COLUMBIA, S.C. (AP) — New congressional maps for South Carolina that are not much different than those drawn more than a decade ago are on their way to the floor of the state House, even after several Democrats voted against them Monday.

The members of the House Judiciary Committee who gave the maps a thumbs-down said they can’t support them because they pull Black voters out of the 1st District around Charleston and put them in the 6th District — the state’s only district with a majority of minority voters.

The 6th District stretches more than 100 miles (160 kilometers) and includes African American areas of Columbia, Black neighborhoods around Charleston and some rural areas.

The plan, passed by the Judiciary Committee as a whole on Monday, continues to put much of Charleston and north Charleston in different congressional districts. The first plan proposed by the House kept much more of the Charleston area intact.

“I’m Black, but I don’t have the same interests as other folk who are Black in Charleston,” said Rep. John King, a Democrat from Rock Hill.

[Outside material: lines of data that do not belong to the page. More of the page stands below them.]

(** * StrictMTATest: the MTA-STS policy checks of [QuerySts.go]

    A shallow embedding of [QuerySts.go]: the helpers [hasKey],
    [valueForKey], [valuesForKey], [allKeys] and [mxHasMatch], the
    validation block of [main], and then the rest of the program
    ([trimSuffix], [normalizeDomain], [mxRecords], [stsDNSCheck],
    [tlsTest], [queryHTTPSRecord] and [main] as a whole, with the answers
    of the network as an input), together with the properties the
    specification states about them and further properties of the code.

    Go strings are byte sequences: they are modelled by [string], whose
    characters are the 256 values of [ascii].  A Go run-time panic (an
    index or a slice bound out of range) is modelled by [None]. *)

From Stdlib Require Import Strings.String Strings.Ascii.
From Stdlib Require Import Lists.List Bool.Bool ZArith.ZArith Arith.PeanoNat.
From Stdlib Require Import micromega.Lia Sorting.Permutation.
Import ListNotations.

Local Open Scope string_scope.
Local Open Scope list_scope.

(** ** The functions of Go's [strings] package that the program calls *)

Module Strings.

(** [strings.HasPrefix(s, prefix)]: [s] is at least as long as
    [prefix] and starts with its bytes. *)
Fixpoint HasPrefix (s prefix : string) {struct prefix} : bool :=
  match prefix with
  | EmptyString => true
  | String p prefix' =>
      match s with
      | EmptyString => false
      | String c s' => Ascii.eqb c p && HasPrefix s' prefix'
      end
  end.

(** [strings.Index(s, substr)]: the position of the first occurrence of
    [substr] in [s], or [-1]. *)
Fixpoint Index (s substr : string) : Z :=
  if HasPrefix s substr then 0%Z
  else match s with
       | EmptyString => (-1)%Z
       | String _ s' =>
           let r := Index s' substr in
           if (r <? 0)%Z then (-1)%Z else (r + 1)%Z
       end.

(** The slice expression [s[i:]]; it panics unless [0 <= i <= len(s)]. *)
Definition sliceFrom (s : string) (i : Z) : option string :=
  if ((0 <=? i)%Z && (i <=? Z.of_nat (String.length s))%Z)%bool
  then Some (substring (Z.to_nat i) (String.length s - Z.to_nat i) s)
  else None.

(** [strings.Split(s, sep)] for a separator of one byte, which is how
    both call sites use it ([":"] and ["\n"]).  The result always has
    at least one field. *)
Fixpoint Split (s : string) (sep : ascii) : list string :=
  match s with
  | EmptyString => [EmptyString]
  | String c s' =>
      if Ascii.eqb c sep then EmptyString :: Split s' sep
      else match Split s' sep with
           | f :: fs => String c f :: fs
           | [] => [String c EmptyString]
           end
  end.

(** The index expression [fields[i]] on a slice of strings. *)
Definition at_index (fields : list string) (i : nat) : option string :=
  nth_error fields i.

(** *** [strings.TrimSpace]

    Go removes the leading and the trailing white space, as defined by
    Unicode, of the UTF-8 text.  The white-space code points are the six
    ASCII ones, U+0085, U+00A0, U+1680, U+2000..U+200A, U+2028, U+2029,
    U+202F, U+205F and U+3000; a byte sequence that is not the UTF-8
    form of one of them decodes to a rune that is not a space. *)

Definition asciiSpace (c : ascii) : bool :=
  match nat_of_ascii c with
  | 9 | 10 | 11 | 12 | 13 | 32 => true
  | _ => false
  end.

(** The two-byte forms: U+0085 is [C2 85], U+00A0 is [C2 A0]. *)
Definition space2 (c1 c2 : ascii) : bool :=
  match nat_of_ascii c1, nat_of_ascii c2 with
  | 194, 133 | 194, 160 => true
  | _, _ => false
  end.

(** The three-byte forms: U+1680 is [E1 9A 80], U+2000..U+200A are
    [E2 80 80]..[E2 80 8A], U+2028, U+2029 and U+202F are [E2 80 A8],
    [E2 80 A9] and [E2 80 AF], U+205F is [E2 81 9F], U+3000 is
    [E3 80 80]. *)
Definition space3 (c1 c2 c3 : ascii) : bool :=
  let n3 := nat_of_ascii c3 in
  match nat_of_ascii c1, nat_of_ascii c2 with
  | 225, 154 => Nat.eqb n3 128
  | 226, 128 =>
      ((Nat.leb 128 n3 && Nat.leb n3 138)
       || Nat.eqb n3 168 || Nat.eqb n3 169 || Nat.eqb n3 175)%bool
  | 226, 129 => Nat.eqb n3 159
  | 227, 128 => Nat.eqb n3 128
  | _, _ => false
  end.

(** Leading white space, on the bytes in order. *)
Fixpoint trimLeft (s : list ascii) : list ascii :=
  match s with
  | [] => []
  | c1 :: r1 =>
      if asciiSpace c1 then trimLeft r1
      else match r1 with
           | [] => s
           | c2 :: r2 =>
               if space2 c1 c2 then trimLeft r2
               else match r2 with
                    | [] => s
                    | c3 :: r3 =>
                        if space3 c1 c2 c3 then trimLeft r3 else s
                    end
           end
  end.

(** Trailing white space, on the bytes in reverse order: the text ends
    with a space exactly when the reversed bytes start with the
    reversed form of one. *)
Fixpoint trimLeftRev (s : list ascii) : list ascii :=
  match s with
  | [] => []
  | c1 :: r1 =>
      if asciiSpace c1 then trimLeftRev r1
      else match r1 with
           | [] => s
           | c2 :: r2 =>
               if space2 c2 c1 then trimLeftRev r2
               else match r2 with
                    | [] => s
                    | c3 :: r3 =>
                        if space3 c3 c2 c1 then trimLeftRev r3 else s
                    end
           end
  end.

Definition TrimSpace (s : string) : string :=
  string_of_list_ascii
    (rev (trimLeftRev (rev (trimLeft (list_ascii_of_string s))))).

End Strings.

Import Strings.

(** The newline byte and the separators of the program. *)
Definition NL : ascii := ascii_of_nat 10.
Definition COLON : ascii := ":"%char.

(** ** The helpers of [QuerySts.go] *)

(** [make([]string, n, 4)]: a slice of [n] empty strings. *)
Definition make (n : nat) : list string := repeat EmptyString n.

(** [mxHasMatch], lines 91-105.  [None] is the panic of the slice
    expression [mxHost[i:]]. *)
Fixpoint mxHasMatch (declaredMXs : list string) (mxHost : string)
  : option bool :=
  match declaredMXs with
  | [] => Some false
  | mx :: rest =>
      if HasPrefix mx "." then
        let i := Index mxHost "." in
        match sliceFrom mxHost i with
        | None => None
        | Some baseHost =>
            if String.eqb baseHost mx then Some true
            else mxHasMatch rest mxHost
        end
      else if String.eqb mx mxHost then Some true
      else mxHasMatch rest mxHost
  end.

(** [hasKey], lines 107-114. *)
Fixpoint hasKey (rows : list string) (key : string) : bool :=
  match rows with
  | [] => false
  | line :: rest => if HasPrefix line key then true else hasKey rest key
  end.

(** [valueForKey], lines 117-125.  [None] is the panic of [fields[1]]. *)
Fixpoint valueForKey (rows : list string) (key : string) : option string :=
  match rows with
  | [] => Some EmptyString
  | line :: rest =>
      if HasPrefix line key then
        let fields := Split line COLON in
        match at_index fields 1 with
        | None => None
        | Some f => Some (TrimSpace f)
        end
      else valueForKey rest key
  end.

(** The loop of [valuesForKey], lines 129-135, on the slice [results]
    built so far. *)
Fixpoint valuesForKey_loop (rows : list string) (key : string)
  (results : list string) : option (list string) :=
  match rows with
  | [] => Some results
  | line :: rest =>
      if HasPrefix line key then
        let fields := Split line COLON in
        match at_index fields 1 with
        | None => None
        | Some f =>
            let value := TrimSpace f in
            valuesForKey_loop rest key (results ++ [value])
        end
      else valuesForKey_loop rest key results
  end.

(** [valuesForKey], lines 127-137. *)
Definition valuesForKey (rows : list string) (key : string)
  : option (list string) :=
  valuesForKey_loop rows key (make 1).

(** The loop of [allKeys], lines 142-148. *)
Fixpoint allKeys_loop (rows : list string) (keys : list string)
  : option (list string) :=
  match rows with
  | [] => Some keys
  | line :: rest =>
      let fields := Split line COLON in
      match at_index fields 0 with
      | None => None
      | Some f =>
          let key := TrimSpace f in
          if negb (String.eqb key EmptyString)
          then allKeys_loop rest (keys ++ [key])
          else allKeys_loop rest keys
      end
  end.

(** [allKeys], lines 139-150. *)
Definition allKeys (rows : list string) : option (list string) :=
  allKeys_loop rows (make 1).

(** ** The validation block of [main], lines 53-88 *)

(** What the block prints, one constructor per message. *)
Inductive Finding : Type :=
| MissingVersion
| VersionNotSTSv1
| InvalidMode (mode : string)
| MissingMaxAge
| UnknownKey (key : string)
| UndefinedMX (record : string).

(** The text each finding stands for, as [fmt.Println] and [fmt.Printf]
    write it. *)
Definition message (f : Finding) : string :=
  match f with
  | MissingVersion =>
      "Error the policy resource must contain a version field"
        ++ String NL EmptyString
  | VersionNotSTSv1 =>
      "Error version must equal 'STSv1'" ++ String NL EmptyString
  | InvalidMode mode =>
      "Error mode must be one of 'report', 'enforce', 'none' but was "
        ++ mode
  | MissingMaxAge => "Error policy resource should have a 'max_age' field."
  | UnknownKey key =>
      "Error unknown key in policy [" ++ key ++ "]" ++ String NL EmptyString
  | UndefinedMX record =>
      "Error undefined MX record [" ++ record ++ "]"
        ++ String NL EmptyString
  end.

(** A run prints findings and then either returns a value or panics;
    what was printed before a panic stays printed. *)
Module Run.

Definition t (A : Type) : Type := (list Finding * option A)%type.

Definition ret {A} (a : A) : t A := ([], Some a).

Definition bind {A B} (m : t A) (k : A -> t B) : t B :=
  match m with
  | (out, None) => (out, None)
  | (out, Some a) => let (out', r) := k a in (out ++ out', r)
  end.

Definition print (f : Finding) : t unit := ([f], Some tt).

Definition call {A} (r : option A) : t A := ([], r).

Definition when (b : bool) (m : t unit) : t unit :=
  if b then m else ret tt.

Definition printed {A} (m : t A) : list Finding := fst m.

Definition returned {A} (m : t A) : bool :=
  match snd m with Some _ => true | None => false end.

End Run.

Notation "x <- m ;; k" := (Run.bind m (fun x => k))
  (at level 61, m at next level, right associativity).
Notation "m ;;; k" := (Run.bind m (fun _ => k))
  (at level 61, right associativity).

(** The condition of line 65 on the value of [mode]. *)
Definition invalidMode (mode : string) : bool :=
  negb (String.eqb mode "report") && negb (String.eqb mode "enforce")
  && negb (String.eqb mode "none").

(** The condition of line 75 on a key. *)
Definition isUnknownKey (key : string) : bool :=
  negb (String.eqb key "") && negb (String.eqb key "version")
  && negb (String.eqb key "mode") && negb (String.eqb key "max_age")
  && negb (String.eqb key "mx").

(** The loop over [allKeys], lines 74-78. *)
Fixpoint unknownKeys_loop (keys : list string) : Run.t unit :=
  match keys with
  | [] => Run.ret tt
  | key :: rest =>
      Run.when (isUnknownKey key) (Run.print (UnknownKey key)) ;;;
      unknownKeys_loop rest
  end.

(** The loop over [mxRecords], lines 81-87. *)
Fixpoint mxRecords_loop (mxs : list string) (mxRecords : list string)
  : Run.t unit :=
  match mxRecords with
  | [] => Run.ret tt
  | record :: rest =>
      (if (0 <? String.length record)%nat then
         matched <- Run.call (mxHasMatch mxs record) ;;
         Run.when (negb matched) (Run.print (UndefinedMX record))
       else Run.ret tt) ;;;
      mxRecords_loop mxs rest
  end.
(** X19: one unreachable cluster fails the handler for all of them. For a
    set of clusters, when the construction of the user's client fails for
    some cluster, GetSessionLogs returns no response and the error of
    GetImpersonatedClient wrapped in "error getting impersonating client":
    a list that holds the ClientError of that cluster. That is so whatever
    the request asks for, a healthy cluster included, and whatever the
    object store holds; the user's "no user supplied" error is wrapped the
    same way. *)
Theorem GetSessionLogs_needs_every_cluster (backend : SessionBackend)
    (sched : scheduler) (u : UserPrincipal) (msg : GetSessionLogsRequest)
    (cf : clustersManager) (c : Cluster) (e : error) :
  ClusterSet_invariant (clusters cf) →
  c ∈ clusters cf →
  created (Some u) c cf = inl e →
  (∃ errs cf',
     GetSessionLogs backend sched (Some u) msg cf
     = Returns (None,
                Some (fmt_Errorf "error getting impersonating client: "
                        (multierror errs))) cf'
     ∧ ClientError (GetName c)
         (fmt_Errorf "failed creating user client to pool: " e) ∈ errs)
  ∧ GetSessionLogs backend sched None msg cf
    = Returns (None,
               Some (fmt_Errorf "error getting impersonating client: "
                       (errors_New "no user supplied"))) cf.
Proof.
  intros Hinv Hc Hcr. split; [|done].
  destruct (GetImpersonatedClient_outcome sched u cf Hinv)
    as (pool & nss & errs & cf' & Hret & Herrs & _).
  assert (Hin : ClientError (GetName c)
                  (fmt_Errorf "failed creating user client to pool: " e)
                ∈ errs) by (apply Herrs; by exists c, e).
  exists errs, cf'. split; [|done].
  unfold GetSessionLogs, bind. rewrite Hret. simpl.
  destruct errs; [by apply elem_of_nil in Hin|done].
Qed.

Lemma GetSessionLogs_needs_every_cluster_witness :
  ∃ errs cf',
    GetSessionLogs sampleBackend fifo (Some alice) sampleRequest sampleManager
    = Returns (None,
               Some (fmt_Errorf "error getting impersonating client: "
                       (multierror errs))) cf'
    ∧ ClientError "staging"
        (fmt_Errorf "failed creating user client to pool: "
           (fmt_Errorf "failed creating client for cluster=staging: "
              (errors_New "connection refused"))) ∈ errs.
Proof.
  assert (Hnd : ClusterSet_invariant (clusters sampleManager)).
  { unfold ClusterSet_invariant. apply (bool_decide_unpack _).
    vm_compute. exact I. }
  refine (proj1 (GetSessionLogs_needs_every_cluster sampleBackend fifo alice
                   sampleRequest sampleManager staging _ Hnd _ _)).
  - simpl. apply list_elem_of_further, list_elem_of_here.
  - reflexivity.
Defined.

(** X20: GetSessionLogs returns a response or an error, never both and
    never neither. For a set of clusters, a response means that the
    construction of the user's client succeeded for every cluster, not only
    for the one asked for; the response has one log per listed object, in
    the order of the listing, each the content read from an object that
    listed, opened, closed and read without error; the next token is the
    key of the last object listed, and the empty string (not the token of
    the request) when nothing was listed. *)
Theorem GetSessionLogs_response (backend : SessionBackend) (sched : scheduler)
    (user : option UserPrincipal) (msg : GetSessionLogsRequest)
    (cf cf' : clustersManager)
    (resp : option GetSessionLogsResponse) (err : option error) :
  ClusterSet_invariant (clusters cf) →
  GetSessionLogs backend sched user msg cf = Returns (resp, err) cf' →
  (is_Some resp ↔ err = None)
  ∧ ∀ response, resp = Some response →
      ∃ u c cli minioClient,
        user = Some u
        ∧ (∀ c', c' ∈ clusters cf → ∃ k, created (Some u) c' cf = inr k)
        ∧ c ∈ clusters cf ∧ GetName c = req_ClusterName msg
        ∧ created (Some u) c cf = inr cli
        ∧ Forall2 (λ obj log,
                     Err obj = None
                     ∧ ∃ o, GetObject backend minioClient "gitops-run-logs"
                              (Key obj) = inr o
                            ∧ Close o = None ∧ ReadAll o = inr log)
            (ListObjects backend minioClient "gitops-run-logs"
               (req_SessionId msg) (req_Token msg))
            (Logs response)
        ∧ NextToken response
          = default EmptyString
              (last (Key <$> ListObjects backend minioClient "gitops-run-logs"
                               (req_SessionId msg) (req_Token msg))).
Proof.
  intros Hinv Hret. destruct user as [u|].
  2:{ injection Hret as <- <- <-. split; [|done].
      split; [by intros [? ?]|done]. }
  destruct (GetImpersonatedClient_outcome sched u cf Hinv)
    as (pool & nss & errs & cf1 & Hget & Herrs & Hpool).
  unfold GetSessionLogs, bind in Hret. rewrite Hget in Hret. simpl in Hret.
  destruct errs as [|x errs].
  2:{ injection Hret as <- <- <-. split; [|done].
      split; [by intros [? ?]|done]. }
  simpl in Hret. unfold Scoped in Hret. simpl in Hret.
  destruct (pool !! req_ClusterName msg) as [cli|] eqn:Hcli.
  2:{ injection Hret as <- <- <-. split; [|done].
      split; [by intros [? ?]|done]. }
  destruct (getSecret backend cli (req_Namespace msg) _) as [?|data].
  { injection Hret as <- <- <-. split; [|done].
    split; [by intros [? ?]|done]. }
  destruct (getBucket backend cli (req_Namespace msg) _) as [?|bucket].
  { injection Hret as <- <- <-. split; [|done].
    split; [by intros [? ?]|done]. }
  destruct (minio_New backend _ _ _ _) as [?|minioClient].
  { injection Hret as <- <- <-. split; [|done].
    split; [by intros [? ?]|done]. }
  destruct (readLogs backend minioClient _ _ _ _) as [?|[logs tok]] eqn:Hread.
  { injection Hret as <- <- <-. split; [|done].
    split; [by intros [? ?]|done]. }
  injection Hret as <- <- <-. split; [by split|].
  intros response [= <-].
  apply Hpool in Hcli as (c & Hc & Hname & Hcr).
  apply readLogs_inr in Hread as (new & -> & Hall & ->).
  exists u, c, cli, minioClient. split; [done|]. split.
  { intros c' Hc'. destruct (created (Some u) c' cf) as [e|k] eqn:Hcr';
      [|by exists k].
    exfalso. eapply elem_of_nil. apply Herrs. by exists c', e. }
  by repeat split.
Qed.

Lemma GetSessionLogs_response_witness :
  ∃ cf',
    GetSessionLogs sampleBackend fifo (Some alice) sampleRequest healthyManager
    = Returns (Some (mkLogsResponse ["log of s1/1.txt"; "log of s1/2.txt"]
                       "s1/2.txt"), None) cf'
    ∧ ∀ c, c ∈ clusters healthyManager →
           ∃ k, created (Some alice) c healthyManager = inr k.
Proof.
  assert (Hnd : ClusterSet_invariant (clusters healthyManager)).
  { unfold ClusterSet_invariant. apply (bool_decide_unpack _).
    vm_compute. exact I. }
  assert (∃ cf',
            GetSessionLogs sampleBackend fifo (Some alice) sampleRequest
              healthyManager
            = Returns (Some (mkLogsResponse
                               ["log of s1/1.txt"; "log of s1/2.txt"]
                               "s1/2.txt"), None) cf') as [cf' Hret]
    by (eexists; vm_compute; reflexivity).
  destruct (GetSessionLogs_response _ _ _ _ _ _ _ _ Hnd Hret) as [_ Hresp].
  destruct (Hresp _ eq_refl) as (u & c & cli & mc & [= <-] & Hall & _).
  exists cf'. split; [exact Hret|exact Hall].
Defined.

Republicans said the reason for exchanging Black voters for white ones in the two districts was to smooth out uneven growth along the coast with the least amount of disruption. South Carolina added about 500,000 people between 2010 and 2020, according to U.S. Census data.

Democrats asserted that the Republicans’ goal is to make sure the state’s U.S. House delegation continues to comprise six Republicans and one Democrat; Democrats managed to win the 1st District for one term in 2018.

But Republican Rep. Micah Caskey said the GOP lawmakers who drew similar lines in 2010 didn’t think such an upset was possible. He said there is no way to predict exactly where the people moving to the state will settle or what their political beliefs will be.

“I’ve been struck by the confidence and clairvoyance that many of our members have had in projecting what future results would look like,” said Caskey, of West Columbia.

The initial plan from the House made much bigger changes, bringing Republican U.S. Rep. Joe Wilson’s inland 2nd District east to encompass coastal Beaufort County and adjusting Republican Rep. Ralph Norman’s 5th District — which currently extends east from its Rock Hill base — so that it instead extended more south, into part of Columbia. It also made the 1st District, represented by Republican Nancy Mace, more competitive and Democratic Rep. Jim Clyburn’s 6th District more compact.

The congressional map now heading to the South Carolina House is similar to a proposal by the state Senate that hasn’t come up for a vote in that body.

The U.S. House maps will likely be one of the first things the General Assembly takes up when the 2022 session starts Tuesday.

The General Assembly approved maps for state House and Senate seats in December and have already been sued by civil rights groups over the House maps.

Candidate filing for the new districts is set to start in mid-March, with primaries scheduled for June.